━━━━━ Provided material
(** A call that nothing interrupts is [execute]. *)
Lemma alone_execute config w inputs st :
  ∃ n, ∀ m, (n ≤ m)%nat →
    alone config w m (Called inputs) st
    = (Settled (execute config w inputs st).1, (execute config w inputs st).2).
Proof.
  destruct (workflow ← getProp config (lit "workflow"); iterate workflow)
    as [steps|e] eqn:Hload.
  - exists (S (length steps)). intros [|m] Hm; [lia|].
    cbn [alone resume]. rewrite Hload.
    rewrite advance_runSteps by lia.
    unfold execute, executeBody. rewrite Hload.
    destruct (runSteps _ _ _ _ _) as [[r|e] st']; simpl; [done|].
    unfold settleCatch. by destruct (executeCatch config w e st').
  - exists 1%nat. intros [|m] Hm; [lia|].
    cbn [alone resume]. rewrite Hload.
    unfold execute, executeBody. rewrite Hload.
    pose proof (alone_finish config w m
                  (Throw e, setResults {[lit "inputs" := inputs]} st)) as Hf.
    simpl in Hf. rewrite Hf.
    unfold settleCatch. by destruct (executeCatch config w e _).
Qed.

(** A call starts from a bag of its own: what the agent held before does
    not matter. *)
Lemma execute_fresh_bag config w inputs st bag :
  execute config w inputs (setResults bag st) = execute config w inputs st.
Proof. reflexivity. Qed.
End calls.

(** C9.  Two calls of [execute] that overlap are not isolated.  A call is
    made with a question about water and waits for the weather provider;
    a second call is made with another question; when the first call goes
    on, it reads the inputs of the second: the allocation plan returned to
    the first caller carries the second caller's query and approves 70
    percent, where the same call made alone carries its own query and
    approves 85 percent. *)
Theorem overlapping_calls_interfere :
  (∃ ra rb st',
     @interleave exactEngine specConfig offlineWorld overlapSchedule
       (Called (farmerInput waterQuery)) (Called (farmerInput wheatQuery))
       freshState
     = (Settled (Ok ra), Settled (Ok rb), st')
     ∧ requestOf ra = Some (VStr wheatQuery)
     ∧ approvedOf ra = Some (VInt 70))
  ∧ (∃ r st',
       @execute exactEngine specConfig offlineWorld (farmerInput waterQuery)
         freshState = (Ok r, st')
       ∧ requestOf r = Some (VStr waterQuery)
       ∧ approvedOf r = Some (VInt 85)).
Proof.
  split.
  - eexists _, _, _. split; [vm_compute; reflexivity|].
    split; vm_compute; reflexivity.
  - eexists _, _. split; [vm_compute; reflexivity|].
    split; vm_compute; reflexivity.
Qed.

(** * Further properties *)

(** Two different literals for the same value. *)
Ltac clash :=
  match goal with
  | H1 : ?x = VStr (lit ?a), H2 : ?x = VStr (lit ?b) |- _ =>
      rewrite H1 in H2; vm_compute in H2; discriminate
  end.

Section dispatch.
Context `{Engine}.

(** What a handler that returns has run. *)
Lemma executeStep_Ok w step st v st1 :
  executeStep w step st = (Ok v, st1) →
  let id := ownProp step (lit "id") in
  let type := ownProp step (lit "type") in
  let bag := workflowResults st in
  (type = VStr (lit "model_call") ∧ id = VStr (lit "query_refiner")
   ∧ simulateQueryRefiner bag = Ok v ∧ st1 = st)
  ∨ (type = VStr (lit "model_call") ∧ id = VStr (lit "disease_detection")
     ∧ v = simulateDiseaseDetection (random w (drawn st)) ∧ st1 = useDraw st)
  ∨ (type = VStr (lit "model_call") ∧ id = VStr (lit "allocation_agent")
     ∧ simulateAllocationAgent bag = Ok v ∧ st1 = st)
  ∨ (type = VStr (lit "model_call") ∧ id = VStr (lit "response_formatter")
     ∧ simulateResponseFormatter bag = Ok v ∧ st1 = st)
  ∨ (type = VStr (lit "api_call") ∧ id = VStr (lit "weather_api")
     ∧ (v, st1) = getWeatherData w step st)
  ∨ (type = VStr (lit "python") ∧ id = VStr (lit "soil_data")
     ∧ v = VArr (soilValue <$> (generateSoilData w (drawn st)).1)
     ∧ st1 = {| workflowResults := workflowResults st;
                drawn := (generateSoilData w (drawn st)).2;
                requested := requested st |}).
Proof.
  intros He id type bag. unfold executeStep in He. fold type in He.
  destruct (isStr type (lit "model_call")) eqn:Ht1.
  { apply isStr_true in Ht1. unfold executeModelCall in He.
    destruct (orElse _ _) as [| | | |template| |]; try discriminate.
    fold id bag in He.
    destruct (isStr id (lit "query_refiner")) eqn:Hi1.
    { apply isStr_true in Hi1. injection He as He <-. left. done. }
    destruct (isStr id (lit "disease_detection")) eqn:Hi2.
    { apply isStr_true in Hi2. injection He as <- <-. right. left. done. }
    destruct (isStr id (lit "allocation_agent")) eqn:Hi3.
    { apply isStr_true in Hi3. injection He as He <-. do 2 right. left. done. }
    destruct (isStr id (lit "response_formatter")) eqn:Hi4.
    { apply isStr_true in Hi4. injection He as He <-. do 3 right. left. done. }
    discriminate. }
  destruct (isStr type (lit "api_call")) eqn:Ht2.
  { apply isStr_true in Ht2. unfold executeApiCall in He. fold id in He.
    destruct (isStr id (lit "weather_api")) eqn:Hi; [|discriminate].
    apply isStr_true in Hi. destruct (getWeatherData w step st) as [v' st'].
    injection He as <- <-. do 4 right. left. done. }
  destruct (isStr type (lit "python")) eqn:Ht3; [|discriminate].
  apply isStr_true in Ht3. unfold executePythonCode in He. fold id in He.
  destruct (isStr id (lit "soil_data")) eqn:Hi; [|discriminate].
  apply isStr_true in Hi. destruct (generateSoilData w (drawn st)) as [data n].
  injection He as <- <-. do 5 right. done.
Qed.
(** X5. When every membership row refers to a stored movie, writing a
    movie again takes it out of every watchlist's listing: the replacement
    row has a new id that no membership row refers to.  The counts that
    [get_watchlists] reports do not change. *)
Theorem rewritten_movie_leaves_watchlists `{Builtins} (now : Z) (d : db)
    (m : MovieRecord) (r : float) :
  Forall (λ it, Exists (λ row, m_id row = wi_movie_id it) (movies d))
         (watchlist_items d) →
  rating_param m = Some r →
  (∀ watchlist_id row,
     row ∈ get_watchlist_movies (add_movie now d m).1 watchlist_id →
     ¬ same_key (title m) (year m) row) ∧
  get_watchlists (add_movie now d m).1 = get_watchlists d.
Proof.
  intros Href Hr. split.
  - intros watchlist_id row
      (Hrow & it & Hit & [= _ Hid])%elem_of_get_watchlist_movies Hkey.
    destruct (add_movie_rows now d m r Hr) as (id & _ & -> & Hrows).
    assert (row ∈ rows_for (add_movie now d m).1 (title m) (year m)) as Hin
      by (apply list_elem_of_filter; by split).
    rewrite Hrows in Hin. apply list_elem_of_singleton in Hin as ->.
    simpl in Hid.
    assert (it ∈ watchlist_items d) as Hit'.
    { revert Hit. unfold add_movie. by rewrite Hr. }
    rewrite Forall_forall in Href.
    apply Href, Exists_exists in Hit' as (old & Hold & Hsame).
    apply (next_rowid_fresh (movies_seq d) (m_id <$> movies d)).
    rewrite <- Hid, <- Hsame. by apply list_elem_of_fmap_2.
  - unfold add_movie. by rewrite Hr.
Qed.

Lemma rewritten_movie_leaves_watchlists_witness :
  let d :=
    (add_to_watchlist 12
       (create_watchlist 11
          (add_movie (H := Sample.builtins) 10 empty_db
             (found_record Sample.matrix "The Matrix")).1
          "Favourites" "").1 1 1).1 in
  (∀ watchlist_id row,
     row ∈ get_watchlist_movies
             (add_movie (H := Sample.builtins) 20 d
                (found_record Sample.matrix "The Matrix")).1 watchlist_id →
     ¬ same_key "The Matrix" "1999" row) ∧
  get_watchlists
    (add_movie (H := Sample.builtins) 20 d
       (found_record Sample.matrix "The Matrix")).1
  = get_watchlists d.
Proof.
  apply (rewritten_movie_leaves_watchlists (H := Sample.builtins) 20 _
           (found_record Sample.matrix "The Matrix") 8.7%float).
  - apply (bool_decide_unpack _). vm_compute. exact I.
  - vm_compute. reflexivity.
Defined.

(** X6. After [add_to_watchlist], successful or not, a watchlist lists
    the movies it listed before and, for the watchlist named in the call,
    the stored movie with the id passed; nothing else. *)
Theorem add_to_watchlist_listing (now : Z) (d : db) (watchlist_id movie_id : Z)
    (other : Z) (row : movie_row) :
  row ∈ get_watchlist_movies (add_to_watchlist now d watchlist_id movie_id).1 other
  ↔
  row ∈ get_watchlist_movies d other ∨
  (other = watchlist_id ∧ m_id row = movie_id ∧ row ∈ movies d).
Proof.
  rewrite !elem_of_get_watchlist_movies. unfold add_to_watchlist.
  case_bool_decide as Hex; simpl.
  - split; [by left|]. intros [?|(Ho & Hm' & Hrow)]; [done|]. subst other movie_id.
    split; [done|]. apply Exists_exists in Hex as (it & Hit & Hw & Hm).
    exists it. split; [done|]. unfold pair_of. by rewrite Hw, Hm.
  - split.
    + intros (Hrow & it & [Hit | ->%list_elem_of_singleton]%elem_of_app & Hp).
      * left. eauto.
      * right. by injection Hp as <- <-.
    + intros [(Hrow & it & Hit & Hp)|(Ho & Hm' & Hrow)]; [|subst other movie_id].
      * split; [done|]. exists it. split; [|done]. apply elem_of_app. by left.
      * split; [done|]. eexists. split; [apply elem_of_app; right;
          apply list_elem_of_here|]. done.
Qed.

(** X7. Creating a watchlist under a free name returns [True]; when no
    membership row refers to an id that has not been handed out yet, the new
    watchlist is listed with the name and description given and a count of
    zero, and the watchlists listed before keep their entries. *)
Theorem created_watchlist_is_listed_empty (now : Z) (d : db)
    (name description : string) :
  ¬ Exists (same_name name) (watchlists d) →
  Forall (λ it, (wi_watchlist_id it ≤ watchlists_seq d)%Z) (watchlist_items d) →
  let res := create_watchlist now d name description in
  res.2 = true ∧
  (∃ w, w_name w = name ∧ w_description w = description ∧
        (w, 0) ∈ get_watchlists res.1) ∧
  (∀ w n, (w, n) ∈ get_watchlists d → (w, n) ∈ get_watchlists res.1).
Proof.
  intros Hfree Hbound res. unfold res, create_watchlist.
  rewrite bool_decide_eq_false_2 by done. simpl.
  split; [done|]. split.
  - exists {| w_id := next_rowid (watchlists_seq d) (w_id <$> watchlists d);
              w_name := name;
              w_description := description;
              w_created_date := now |}.
    split; [done|]. split; [done|]. apply elem_of_get_watchlists. split.
    + simpl. apply elem_of_app. right. apply list_elem_of_here.
    + simpl. unfold items_of. simpl. rewrite filter_none; [done|].
      intros (it & Hit & Heq)%Exists_exists.
      rewrite Forall_forall in Hbound. specialize (Hbound it Hit). simpl in Hbound.
      pose proof (next_rowid_above_seq (watchlists_seq d) (w_id <$> watchlists d)).
      lia.
  - intros w n [Hw ->]%elem_of_get_watchlists. apply elem_of_get_watchlists.
    split; [simpl; apply elem_of_app; by left | done].
Qed.

Lemma created_watchlist_is_listed_empty_witness :
  (create_watchlist 10 empty_db "Favourites" "to watch").2 = true ∧
  (∃ w, w_name w = "Favourites" ∧ w_description w = "to watch" ∧
        (w, 0) ∈ get_watchlists
                   (create_watchlist 10 empty_db "Favourites" "to watch").1) ∧
  (∀ w n, (w, n) ∈ get_watchlists empty_db →
          (w, n) ∈ get_watchlists
                     (create_watchlist 10 empty_db "Favourites" "to watch").1).
Proof.
  apply (created_watchlist_is_listed_empty 10 empty_db "Favourites" "to watch").
  - simpl. intros Hex. inversion Hex.
  - simpl. constructor.
Defined.

End StoreProps.

(** ** The buckets, one by one *)
Module BucketProps.
Import PyStr OMDb Database Classifier Views Shares ClassifierProps.
Local Open Scope list_scope.

Lemma target_recognized (genre : string) :
  target genre ∈ default_genres.
Proof.
  unfold target. case_bool_decide; [done|apply unknown_recognized].
Qed.

Lemma append_to_lookup (g0 g : string) (m : MovieRecord) (cm : buckets) :
  append_to g0 m cm !! g =
  (λ l, l ++ if decide (g = g0) then [m] else []) <$> cm !! g.
Proof.
  destruct (decide (g = g0)) as [->|Hne].
  - unfold append_to. by rewrite lookup_alter_eq.
  - rewrite append_to_lookup_ne by done. destruct (cm !! g); simpl; [|done].
    by rewrite app_nil_r.
Qed.

Lemma file_genres_lookup (m : MovieRecord) (gs : list string) (cm : buckets)
    (g : string) :
  keys_ok cm →
  file_genres m gs cm !! g =
  (λ l, l ++ replicate (length (filter (λ x, x = g) (target <$> gs))) m)
    <$> cm !! g.
Proof.
  revert cm. induction gs as [|g0 gs IH]; intros cm Hk; simpl.
  - destruct (cm !! g); simpl; [|done]. by rewrite app_nil_r.
  - assert ((if bool_decide (is_Some (cm !! g0))
             then append_to g0 m cm else append_to "Unknown" m cm)
            = append_to (target g0) m cm) as ->.
    { unfold target. destruct (decide (g0 ∈ default_genres)) as [Hin|Hin].
      - by rewrite !bool_decide_eq_true_2 by (done || by apply Hk).
      - by rewrite !bool_decide_eq_false_2 by (done || by intros ?%Hk). }
    rewrite IH by (by apply append_to_keys). rewrite append_to_lookup.
    rewrite filter_cons.
    destruct (cm !! g) as [l|]; simpl; [|done]. f_equal.
    destruct (decide (target g0 = g)) as [<-|Hne].
    + rewrite decide_True by done. simpl. by rewrite <- app_assoc.
    + rewrite decide_False by done. by rewrite app_nil_r.
Qed.

Lemma file_record_lookup (cm : buckets) (m : MovieRecord) (g : string) :
  keys_ok cm →
  file_record cm m !! g = (λ l, l ++ share g m) <$> cm !! g.
Proof.
  intros Hk. unfold file_record, share, filed_under.
  destruct (_ || _).
  - rewrite append_to_lookup. destruct (cm !! g); simpl; [|done]. f_equal. f_equal.
    rewrite filter_cons. destruct (decide (g = "Unknown")) as [->|Hne].
    + by rewrite decide_True.
    + by rewrite decide_False.
  - by apply file_genres_lookup.
Qed.

Lemma fold_file_record_lookup (recs : list MovieRecord) (cm : buckets)
    (g : string) :
  keys_ok cm →
  fold_left file_record recs cm !! g =
  (λ l, l ++ (recs ≫= share g)) <$> cm !! g.
Proof.
  revert cm. induction recs as [|m recs IH]; intros cm Hk; simpl.
  - destruct (cm !! g); simpl; [|done]. by rewrite app_nil_r.
  - rewrite IH by (by apply file_record_keys). rewrite file_record_lookup by done.
    destruct (cm !! g); simpl; [|done]. by rewrite <- app_assoc.
Qed.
━━━━━━━━━━
### About this exercise
Repeat the records above line by line, from the first line through the line that contains "specConfig offlineWorld overlapSchedule".

### Answer box
(** A call that nothing interrupts is [execute]. *)
Lemma alone_execute config w inputs st :
  ∃ n, ∀ m, (n ≤ m)%nat →
    alone config w m (Called inputs) st
    = (Settled (execute config w inputs st).1, (execute config w inputs st).2).
Proof.
  destruct (workflow ← getProp config (lit "workflow"); iterate workflow)
    as [steps|e] eqn:Hload.
  - exists (S (length steps)). intros [|m] Hm; [lia|].
    cbn [alone resume]. rewrite Hload.
    rewrite advance_runSteps by lia.
    unfold execute, executeBody. rewrite Hload.
    destruct (runSteps _ _ _ _ _) as [[r|e] st']; simpl; [done|].
    unfold settleCatch. by destruct (executeCatch config w e st').
  - exists 1%nat. intros [|m] Hm; [lia|].
    cbn [alone resume]. rewrite Hload.
    unfold execute, executeBody. rewrite Hload.
    pose proof (alone_finish config w m
                  (Throw e, setResults {[lit "inputs" := inputs]} st)) as Hf.
    simpl in Hf. rewrite Hf.
    unfold settleCatch. by destruct (executeCatch config w e _).
Qed.

(** A call starts from a bag of its own: what the agent held before does
    not matter. *)
Lemma execute_fresh_bag config w inputs st bag :
  execute config w inputs (setResults bag st) = execute config w inputs st.
Proof. reflexivity. Qed.
End calls.

(** C9.  Two calls of [execute] that overlap are not isolated.  A call is
    made with a question about water and waits for the weather provider;
    a second call is made with another question; when the first call goes
    on, it reads the inputs of the second: the allocation plan returned to
    the first caller carries the second caller's query and approves 70
    percent, where the same call made alone carries its own query and
    approves 85 percent. *)
Theorem overlapping_calls_interfere :
  (∃ ra rb st',
     @interleave exactEngine specConfig offlineWorld overlapSchedule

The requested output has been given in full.